Guy Bates (born 31 October 1985) is an English footballer who plays as a forward for Whitley Bay.

==Career==

===Newcastle United===
Bates joined his hometown club Newcastle United at the age of 8 in 1993. He worked his way through the ranks, setting several junior goalscoring records during that time and playing alongside good friend and fellow academy graduate Steven Taylor. With a view to progressing all the way to the first team, Bates played in the Newcastle Youth team until 2004, with his goal taking the team to the final 16 in the 2003–04 FA Youth Cup. The following season, Bates found a regular spot in the Reserves team, making 15 appearances and scoring 6 goals in the 2004–05 season. Promotion into the first team proved significantly more difficult for Bates, however, as he was fighting for a place behind established strikers such as Alan Shearer, Shola Ameobi and Patrick Kluivert.

===Newcastle United Jets===

The lack of opportunities for Bates led him to seek a release from Newcastle and head to Australia in January 2005, where he had a trial with Newcastle United Jets. Two months later, in March, Bates signed a two-year deal with the newly established club, and spoke publicly about the possibility of a long-term stay in Australia.

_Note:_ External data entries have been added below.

#[export] Program Instance list_ord : RustOrd (list A) := {| ord_leb := list_leb |}.
Next Obligation.
  induction a as [|a x IH]; intros [|b y]; cbn; auto.
  destruct (ord_leb_total a b), (IH y) as [Hb|Hb];
    unfold ord_ltb; destruct (ord_leb a b) eqn:?, (ord_leb b a) eqn:?;
    rewrite ?Hb; naive_solver.
Qed.
Next Obligation.
  induction a as [|a x IH]; intros [|b y] [|c z]; cbn; try done.
  rewrite !orb_true_iff, !andb_true_iff.
  intros [Hl|[Hl Hr]] [Hl'|[Hl' Hr']].
  - left; eapply ord_leb_ltb_trans; [by apply ord_ltb_leb|done].
  - left; eapply ord_ltb_leb_trans; done.
  - left; eapply ord_leb_ltb_trans; done.
  - right; split; [eapply ord_leb_trans|eapply IH]; done.
Qed.
Next Obligation.
  induction a as [|a x IH]; intros [|b y]; cbn; try done.
  unfold ord_ltb. rewrite !orb_true_iff, !andb_true_iff, !negb_true_iff.
  intros [Hl|[Hl Hr]] [Hl'|[Hl' Hr']]; try congruence.
  - destruct (ord_leb_total a b); congruence.
  - f_equal; [by apply ord_leb_antisym|by apply IH].
Qed.
End list_ord.

(** ** [Iterator::min]

    A Rust iterator over a [HashMap] has an unspecified order; [min] over a total order does not
    depend on it, which is [min_of_perm] below. *)

Section min_of.
Context {A : Type} `{RustOrd A}.

Fixpoint min_of (l : list A) : option A :=
  match l with
  | [] => None
  | a :: l =>
      match min_of l with
      | None => Some a
      | Some b => Some (if ord_leb a b then a else b)
      end
  end.

Lemma min_of_None l : min_of l = None ↔ l = [].
Proof. destruct l as [|a l]; cbn; [done|]. by destruct (min_of l). Qed.

Lemma min_of_elem l a : min_of l = Some a → a ∈ l.
Proof.
  revert a; induction l as [|b l IH]; intros a; cbn; [done|].
  destruct (min_of l) as [c|]; intros [= <-]; [|left].
  destruct (ord_leb b c); [left|right; by apply IH].
Qed.

Lemma min_of_le l a b : min_of l = Some a → b ∈ l → ord_leb a b = true.
Proof.
  revert a; induction l as [|c l IH]; intros a; cbn; [done|].
  intros Hm [->|Hb]%elem_of_cons.
  - destruct (min_of l) as [d|]; injection Hm as <-; [|apply ord_leb_refl].
    destruct (ord_leb c d) eqn:E; [apply ord_leb_refl|].
    destruct (ord_leb_total c d); congruence.
  - destruct (min_of l) as [d|] eqn:Ed.
    + injection Hm as <-. destruct (ord_leb c d) eqn:E; [|by apply IH].
      eapply ord_leb_trans; [done|by apply IH].
    + apply min_of_None in Ed as ->. by apply not_elem_of_nil in Hb.
Qed.

Lemma min_of_perm l l' : l ≡ₚ l' → min_of l = min_of l'.
Proof.
  intros Hp. destruct (min_of l) as [a|] eqn:E, (min_of l') as [b|] eqn:E'; [| | |done].
  - f_equal; apply ord_leb_antisym.
    + eapply min_of_le; [done|]. rewrite Hp. by apply min_of_elem.
    + eapply min_of_le; [done|]. rewrite <- Hp. by apply min_of_elem.
  - apply min_of_None in E'. subst. apply Permutation_nil_r in Hp. by subst.
  - apply min_of_None in E. subst. apply Permutation_nil_l in Hp. by subst.
Qed.
End min_of.

(** ** Sums over finite maps *)

Section map_sum.
Context {K V : Type} `{Countable K}.
Implicit Types (m : gmap K V) (f : K → V → N).

Definition map_sum f m : N := map_fold (λ k v acc, (f k v + acc)%N) 0%N m.

Lemma map_sum_empty f : map_sum f ∅ = 0%N.
Proof. apply map_fold_empty. Qed.

Lemma map_sum_insert f m k v :
  m !! k = None → map_sum f (<[k:=v]> m) = (f k v + map_sum f m)%N.
Proof. intros Hk. unfold map_sum. rewrite map_fold_insert_L; [done|intros; lia|done]. Qed.

Lemma map_sum_delete f m k v :
  m !! k = Some v → map_sum f m = (f k v + map_sum f (delete k m))%N.
Proof. intros Hk. unfold map_sum. rewrite (map_fold_delete_L _ _ k v); [done|intros; lia|done]. Qed.

Lemma map_sum_lookup_le f m k v : m !! k = Some v → (f k v ≤ map_sum f m)%N.
Proof. intros Hk. rewrite (map_sum_delete _ _ _ _ Hk). lia. Qed.

Lemma map_sum_update f m k v v' :
  m !! k = Some v → (map_sum f (<[k:=v']> m) + f k v = map_sum f m + f k v')%N.
Proof.
  intros Hk. rewrite (map_sum_delete f m k v Hk).
  rewrite <- insert_delete_eq, map_sum_insert by apply lookup_delete_eq. lia.
Qed.

Lemma map_sum_delete_le f m k : (map_sum f (delete k m) ≤ map_sum f m)%N.
Proof.
  destruct (m !! k) as [v|] eqn:Hk.
  - rewrite (map_sum_delete f m k v Hk). lia.
  - by rewrite delete_id.
Qed.

Lemma map_sum_subseteq f m m' : m' ⊆ m → (map_sum f m' ≤ map_sum f m)%N.
Proof.
  revert m'. induction m as [|k v m Hk IH] using map_ind; intros m' Hsub.
  - assert (m' = ∅) as ->; [|done]. apply map_empty. intros i.
    eapply lookup_weaken_None; [apply lookup_empty|done].
  - rewrite map_sum_insert by done. destruct (m' !! k) as [v'|] eqn:Hk'.
    + assert (v' = v) as ->.
      { apply (lookup_weaken _ _ _ _ Hk') in Hsub. rewrite lookup_insert_eq in Hsub. congruence. }
      rewrite (map_sum_delete f m' k v Hk').
      assert (map_sum f (delete k m') ≤ map_sum f m)%N; [|lia]. apply IH.
      rewrite <- (delete_insert_id m k v Hk). by apply delete_mono.
    + assert (map_sum f m' ≤ map_sum f m)%N; [|lia]. apply IH.
      apply map_subseteq_spec. intros i x Hi. apply (lookup_weaken _ _ _ _ Hi) in Hsub.
      rewrite lookup_insert_ne in Hsub; [done|]. congruence.
Qed.

Lemma map_sum_ext f g m :
  (∀ k v, m !! k = Some v → f k v = g k v) → map_sum f m = map_sum g m.
Proof.
  induction m as [|k v m Hk IH] using map_ind; intros Hfg; [done|].
  rewrite !map_sum_insert by done. rewrite (Hfg k v) by apply lookup_insert_eq.
  f_equal. apply IH. intros k' v' Hk'. apply Hfg.
  rewrite lookup_insert_ne by congruence. done.
Qed.

Lemma map_sum_1 m : map_sum (λ _ _, 1%N) m = N.of_nat (size m).
Proof.
  induction m as [|k v m Hk IH] using map_ind; [done|].
  rewrite map_sum_insert, map_size_insert_None by done. lia.
Qed.

Lemma map_sum_pos f m :
  (∀ k v, m !! k = Some v → (0 < f k v)%N) → map_sum f m = 0%N → m = ∅.
Proof.
  intros Hpos Hs. apply map_empty. intros k. destruct (m !! k) as [v|] eqn:Hk; [|done].
  pose proof (map_sum_lookup_le f m k v Hk). specialize (Hpos k v Hk). lia.
Qed.
End map_sum.

(** ** Sizes *)

Lemma map_size_delete_lt {K V} `{Countable K} (m : gmap K V) k v :
  m !! k = Some v → S (size (delete k m)) = size m.
Proof.
  intros Hk. rewrite <- (insert_id m k v Hk) at 2.
  rewrite <- insert_delete_eq, map_size_insert_None by apply lookup_delete_eq. done.
Qed.

Lemma map_size_delete_le {K V} `{Countable K} (m : gmap K V) k : size (delete k m) ≤ size m.
Proof.
  destruct (m !! k) as [v|] eqn:Hk.
  - rewrite <- (map_size_delete_lt m k v Hk). lia.
  - by rewrite delete_id.
Qed.

Lemma map_size_insert_le {K V} `{Countable K} (m : gmap K V) k v :
  size (<[k:=v]> m) ≤ S (size m).
Proof.
  destruct (m !! k) as [w|] eqn:Hk.
  - rewrite map_size_insert_Some by (by eexists). lia.
  - by rewrite map_size_insert_None.
Qed.

Lemma map_size_filter_le {K V} `{Countable K} (P : K * V → Prop) `{∀ x, Decision (P x)}
    (m : gmap K V) :
  size (filter P m) ≤ size m.
Proof.
  rewrite <- !size_dom. apply subseteq_size. apply dom_filter_subseteq.
Qed.

(** ** Lists *)

(** [l[i..j]] for in-range indices. *)
Definition slice {A} (i j : nat) (l : list A) : list A := take (j - i) (drop i l).

Lemma length_slice {A} i j (l : list A) : j ≤ length l → length (slice i j l) = j - i.
Proof. intros. unfold slice. rewrite length_take, length_drop. lia. Qed.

Bates played and scored regularly in the Jets' pre-season campaign, but did not make his A-League debut until round 4 of the competition, playing 64 minutes in a 4–0 victory over New Zealand Knights. The match was one of just three appearances Bates made in the 2005–06 season, and in November 2005, Bates was released by the club by mutual agreement, citing a lack of match time for wanting to leave. Bates returned home to England in the hope of joining another club during the European January transfer window.

===Darlington===

Bates trialled at both English League Two club Darlington and Belgian club K.V. Mechelen, receiving an offer from the latter after scoring a hat-trick in a trial game. He turned it down however, to play in his home country with Darlington, for whom he had already scored for in a trial match against Hartlepool United. Bates officially joined Darlington on 3 February 2006, signing a short-term deal until June 2006. Bates made his Darlington league debut the day after signing, coming on as a substitute in the team's 0–0 draw with Boston United. Despite being unable to find the back of the net in that match, it took Bates just 10 minutes into his next appearance to score his first Darlington goal, in a 2–0 reserves win against Hull City. Over the remainder of the season, Bates could not find a regular starting spot in the Darlington line-up, and played just nine games for one goal as the team finished 8th in the league. Bates was released by the club in May 2006. He then played for KV Oostende in the Belgian Second Division.

===Drogheda United===

Bates signed for League of Ireland Premier Division leaders Drogheda United 31 July 2007. He scored the winner against Cork City which won the title for Drogheda for the first time ever in October 2007.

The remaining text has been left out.